■ **YOUR GOAL**: Go to the line containing "else if isChar c" in the records below and print it and every following line exactly, on through the line containing "let '(neg, l2) := sign l1 in", then stop.

Stored items:
[Start of Attachment]
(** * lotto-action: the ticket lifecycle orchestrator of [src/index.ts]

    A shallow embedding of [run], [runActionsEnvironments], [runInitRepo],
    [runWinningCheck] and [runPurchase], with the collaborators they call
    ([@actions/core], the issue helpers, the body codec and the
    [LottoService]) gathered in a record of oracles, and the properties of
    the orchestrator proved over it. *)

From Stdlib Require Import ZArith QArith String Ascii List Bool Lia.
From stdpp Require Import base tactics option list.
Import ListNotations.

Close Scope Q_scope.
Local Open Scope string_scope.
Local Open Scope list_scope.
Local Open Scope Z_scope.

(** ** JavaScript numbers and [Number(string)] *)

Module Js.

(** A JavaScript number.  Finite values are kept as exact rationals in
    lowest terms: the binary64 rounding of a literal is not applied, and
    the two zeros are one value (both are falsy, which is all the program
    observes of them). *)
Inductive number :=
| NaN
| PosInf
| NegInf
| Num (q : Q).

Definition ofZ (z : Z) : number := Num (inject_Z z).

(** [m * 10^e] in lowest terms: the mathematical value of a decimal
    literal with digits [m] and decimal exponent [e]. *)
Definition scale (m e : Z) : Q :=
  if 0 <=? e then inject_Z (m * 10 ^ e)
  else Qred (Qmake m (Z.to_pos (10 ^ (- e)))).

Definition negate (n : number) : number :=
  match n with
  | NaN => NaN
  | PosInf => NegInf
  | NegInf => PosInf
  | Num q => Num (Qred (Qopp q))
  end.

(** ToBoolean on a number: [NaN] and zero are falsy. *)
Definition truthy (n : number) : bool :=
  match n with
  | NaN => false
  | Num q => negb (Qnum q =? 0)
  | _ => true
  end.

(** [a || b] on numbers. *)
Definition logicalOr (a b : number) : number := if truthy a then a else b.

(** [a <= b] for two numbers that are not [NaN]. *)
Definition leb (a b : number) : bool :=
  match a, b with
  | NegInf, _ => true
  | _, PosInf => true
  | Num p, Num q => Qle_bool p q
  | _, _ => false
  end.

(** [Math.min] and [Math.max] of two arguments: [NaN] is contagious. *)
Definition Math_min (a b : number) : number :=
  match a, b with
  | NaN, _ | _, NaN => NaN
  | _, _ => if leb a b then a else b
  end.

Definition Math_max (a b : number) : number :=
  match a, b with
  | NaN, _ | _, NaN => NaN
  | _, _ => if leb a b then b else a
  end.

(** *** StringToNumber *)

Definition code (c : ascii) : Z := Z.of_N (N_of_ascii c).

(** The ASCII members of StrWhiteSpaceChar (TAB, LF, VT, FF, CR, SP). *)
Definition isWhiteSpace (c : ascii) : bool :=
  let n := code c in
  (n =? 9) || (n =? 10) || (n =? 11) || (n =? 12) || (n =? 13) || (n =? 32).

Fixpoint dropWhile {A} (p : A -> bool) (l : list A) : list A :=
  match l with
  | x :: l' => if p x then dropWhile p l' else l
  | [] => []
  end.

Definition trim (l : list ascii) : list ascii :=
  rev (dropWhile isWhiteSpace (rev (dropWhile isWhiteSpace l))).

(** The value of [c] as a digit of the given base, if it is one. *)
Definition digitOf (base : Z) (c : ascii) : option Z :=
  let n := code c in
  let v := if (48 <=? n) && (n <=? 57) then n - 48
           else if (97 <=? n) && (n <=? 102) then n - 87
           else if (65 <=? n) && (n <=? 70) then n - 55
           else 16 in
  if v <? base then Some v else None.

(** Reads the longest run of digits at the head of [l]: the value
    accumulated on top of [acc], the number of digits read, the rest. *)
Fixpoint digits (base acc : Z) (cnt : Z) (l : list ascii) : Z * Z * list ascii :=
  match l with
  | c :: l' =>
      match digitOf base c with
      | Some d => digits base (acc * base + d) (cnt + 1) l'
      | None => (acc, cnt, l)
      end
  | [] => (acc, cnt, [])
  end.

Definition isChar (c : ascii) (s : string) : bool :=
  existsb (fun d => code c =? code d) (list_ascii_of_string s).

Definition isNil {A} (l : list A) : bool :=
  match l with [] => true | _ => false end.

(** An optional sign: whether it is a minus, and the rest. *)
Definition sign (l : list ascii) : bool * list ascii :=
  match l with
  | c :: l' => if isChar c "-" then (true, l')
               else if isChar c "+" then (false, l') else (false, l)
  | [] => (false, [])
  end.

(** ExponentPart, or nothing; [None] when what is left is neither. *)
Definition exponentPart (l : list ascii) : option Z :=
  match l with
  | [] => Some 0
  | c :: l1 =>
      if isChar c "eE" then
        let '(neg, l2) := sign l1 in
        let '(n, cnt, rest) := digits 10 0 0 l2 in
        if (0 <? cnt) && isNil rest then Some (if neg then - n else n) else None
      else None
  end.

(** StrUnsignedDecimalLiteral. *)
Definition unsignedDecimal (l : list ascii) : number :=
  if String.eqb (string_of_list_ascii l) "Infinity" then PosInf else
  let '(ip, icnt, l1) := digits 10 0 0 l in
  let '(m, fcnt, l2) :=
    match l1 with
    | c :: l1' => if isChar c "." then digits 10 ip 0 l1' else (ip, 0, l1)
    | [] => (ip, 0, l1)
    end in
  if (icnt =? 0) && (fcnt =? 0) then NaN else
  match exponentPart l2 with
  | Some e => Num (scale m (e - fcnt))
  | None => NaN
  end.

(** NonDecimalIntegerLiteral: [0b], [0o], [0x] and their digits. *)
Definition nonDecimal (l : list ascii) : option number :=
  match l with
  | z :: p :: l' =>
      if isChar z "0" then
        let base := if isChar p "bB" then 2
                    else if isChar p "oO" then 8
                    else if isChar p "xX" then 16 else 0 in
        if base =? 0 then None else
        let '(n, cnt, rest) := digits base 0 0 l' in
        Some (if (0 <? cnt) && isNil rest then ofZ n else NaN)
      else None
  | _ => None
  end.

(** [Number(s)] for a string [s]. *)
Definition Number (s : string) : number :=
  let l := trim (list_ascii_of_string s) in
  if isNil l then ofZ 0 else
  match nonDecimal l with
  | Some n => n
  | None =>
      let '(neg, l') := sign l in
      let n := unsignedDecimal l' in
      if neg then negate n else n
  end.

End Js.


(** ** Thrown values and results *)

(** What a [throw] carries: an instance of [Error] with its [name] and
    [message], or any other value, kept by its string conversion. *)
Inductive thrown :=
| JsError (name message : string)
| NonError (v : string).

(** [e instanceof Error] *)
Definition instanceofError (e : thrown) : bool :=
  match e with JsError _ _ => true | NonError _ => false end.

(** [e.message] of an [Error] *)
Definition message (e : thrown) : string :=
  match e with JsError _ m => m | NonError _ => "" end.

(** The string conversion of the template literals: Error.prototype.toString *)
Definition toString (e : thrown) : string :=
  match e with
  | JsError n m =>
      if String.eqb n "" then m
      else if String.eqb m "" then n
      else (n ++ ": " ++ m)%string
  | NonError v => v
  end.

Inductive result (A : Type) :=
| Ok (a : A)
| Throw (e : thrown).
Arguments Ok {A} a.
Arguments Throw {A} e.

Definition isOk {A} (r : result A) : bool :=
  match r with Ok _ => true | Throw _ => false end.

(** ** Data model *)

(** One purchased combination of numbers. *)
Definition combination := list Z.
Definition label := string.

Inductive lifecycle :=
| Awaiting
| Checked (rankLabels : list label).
[End of Attachment]
[Start of Attachment]
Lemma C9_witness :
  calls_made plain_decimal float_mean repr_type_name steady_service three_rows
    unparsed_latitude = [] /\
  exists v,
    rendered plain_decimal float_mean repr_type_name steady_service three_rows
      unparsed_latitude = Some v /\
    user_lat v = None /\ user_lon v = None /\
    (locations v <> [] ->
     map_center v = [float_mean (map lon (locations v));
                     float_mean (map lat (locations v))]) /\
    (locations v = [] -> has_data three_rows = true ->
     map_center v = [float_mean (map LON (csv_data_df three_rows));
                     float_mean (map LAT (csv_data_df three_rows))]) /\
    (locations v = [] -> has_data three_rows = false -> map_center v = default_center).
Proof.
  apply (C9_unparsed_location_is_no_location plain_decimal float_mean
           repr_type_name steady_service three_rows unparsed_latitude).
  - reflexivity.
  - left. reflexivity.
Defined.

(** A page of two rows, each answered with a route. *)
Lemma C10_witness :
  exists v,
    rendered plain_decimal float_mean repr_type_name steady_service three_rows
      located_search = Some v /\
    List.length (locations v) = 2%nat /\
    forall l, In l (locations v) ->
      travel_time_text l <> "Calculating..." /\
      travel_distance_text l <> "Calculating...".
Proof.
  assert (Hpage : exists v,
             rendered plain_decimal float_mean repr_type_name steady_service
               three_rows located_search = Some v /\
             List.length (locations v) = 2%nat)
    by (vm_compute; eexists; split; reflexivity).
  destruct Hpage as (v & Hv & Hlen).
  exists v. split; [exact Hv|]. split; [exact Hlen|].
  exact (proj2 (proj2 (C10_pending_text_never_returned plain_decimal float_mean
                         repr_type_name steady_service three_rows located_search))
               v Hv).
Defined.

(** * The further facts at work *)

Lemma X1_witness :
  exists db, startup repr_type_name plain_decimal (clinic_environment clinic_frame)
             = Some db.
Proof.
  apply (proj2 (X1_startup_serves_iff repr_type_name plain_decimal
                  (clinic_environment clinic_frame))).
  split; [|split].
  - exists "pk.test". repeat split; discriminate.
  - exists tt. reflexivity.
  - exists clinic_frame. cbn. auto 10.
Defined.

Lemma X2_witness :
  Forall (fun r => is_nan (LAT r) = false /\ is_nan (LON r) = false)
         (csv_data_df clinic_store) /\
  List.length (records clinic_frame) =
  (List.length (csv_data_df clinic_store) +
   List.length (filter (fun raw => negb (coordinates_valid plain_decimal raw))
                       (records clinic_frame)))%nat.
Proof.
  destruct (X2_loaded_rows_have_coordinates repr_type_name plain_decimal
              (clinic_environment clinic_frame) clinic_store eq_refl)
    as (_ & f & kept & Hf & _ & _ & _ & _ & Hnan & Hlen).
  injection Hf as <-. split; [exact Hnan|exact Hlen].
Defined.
[End of Attachment]
[Start of Attachment]
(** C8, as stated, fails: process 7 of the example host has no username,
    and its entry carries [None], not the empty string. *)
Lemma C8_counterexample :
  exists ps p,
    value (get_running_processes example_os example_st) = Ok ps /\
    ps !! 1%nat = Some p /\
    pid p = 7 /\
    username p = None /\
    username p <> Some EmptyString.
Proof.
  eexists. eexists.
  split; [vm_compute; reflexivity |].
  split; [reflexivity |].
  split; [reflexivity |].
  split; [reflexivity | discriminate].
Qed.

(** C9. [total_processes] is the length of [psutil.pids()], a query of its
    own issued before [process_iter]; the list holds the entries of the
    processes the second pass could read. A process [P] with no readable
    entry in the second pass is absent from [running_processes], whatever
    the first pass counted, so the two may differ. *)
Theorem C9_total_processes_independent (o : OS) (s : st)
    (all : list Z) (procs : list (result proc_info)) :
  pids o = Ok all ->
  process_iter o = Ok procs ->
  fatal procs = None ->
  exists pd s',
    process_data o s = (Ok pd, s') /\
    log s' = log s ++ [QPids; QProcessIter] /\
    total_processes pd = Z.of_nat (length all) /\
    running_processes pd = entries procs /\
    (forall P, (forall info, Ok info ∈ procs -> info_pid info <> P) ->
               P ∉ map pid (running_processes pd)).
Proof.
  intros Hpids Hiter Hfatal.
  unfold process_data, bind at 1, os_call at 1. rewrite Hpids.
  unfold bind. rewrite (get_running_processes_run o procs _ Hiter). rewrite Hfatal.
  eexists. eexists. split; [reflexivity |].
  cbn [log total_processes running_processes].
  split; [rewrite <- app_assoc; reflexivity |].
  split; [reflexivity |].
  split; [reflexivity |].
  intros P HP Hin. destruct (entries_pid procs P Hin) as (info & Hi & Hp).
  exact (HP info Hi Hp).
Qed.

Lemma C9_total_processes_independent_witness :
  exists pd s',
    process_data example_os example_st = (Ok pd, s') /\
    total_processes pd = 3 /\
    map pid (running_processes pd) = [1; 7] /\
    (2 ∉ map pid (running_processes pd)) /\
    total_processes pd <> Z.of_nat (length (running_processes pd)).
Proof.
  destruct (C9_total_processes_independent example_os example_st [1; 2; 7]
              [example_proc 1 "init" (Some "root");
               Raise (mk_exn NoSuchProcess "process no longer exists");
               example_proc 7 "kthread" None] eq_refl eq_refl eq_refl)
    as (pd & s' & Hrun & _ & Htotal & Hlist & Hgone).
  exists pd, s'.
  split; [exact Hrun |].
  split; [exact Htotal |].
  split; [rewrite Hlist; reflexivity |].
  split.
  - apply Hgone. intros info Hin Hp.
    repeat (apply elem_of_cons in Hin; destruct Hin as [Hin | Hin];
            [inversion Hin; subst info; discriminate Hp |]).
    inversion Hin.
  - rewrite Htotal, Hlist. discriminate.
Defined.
[End of Attachment]
■ **OUTPUT OF THE TASK**:
               else if isChar c "+" then (false, l') else (false, l)
  | [] => (false, [])
  end.

(** ExponentPart, or nothing; [None] when what is left is neither. *)
Definition exponentPart (l : list ascii) : option Z :=
  match l with
  | [] => Some 0
  | c :: l1 =>
      if isChar c "eE" then
        let '(neg, l2) := sign l1 in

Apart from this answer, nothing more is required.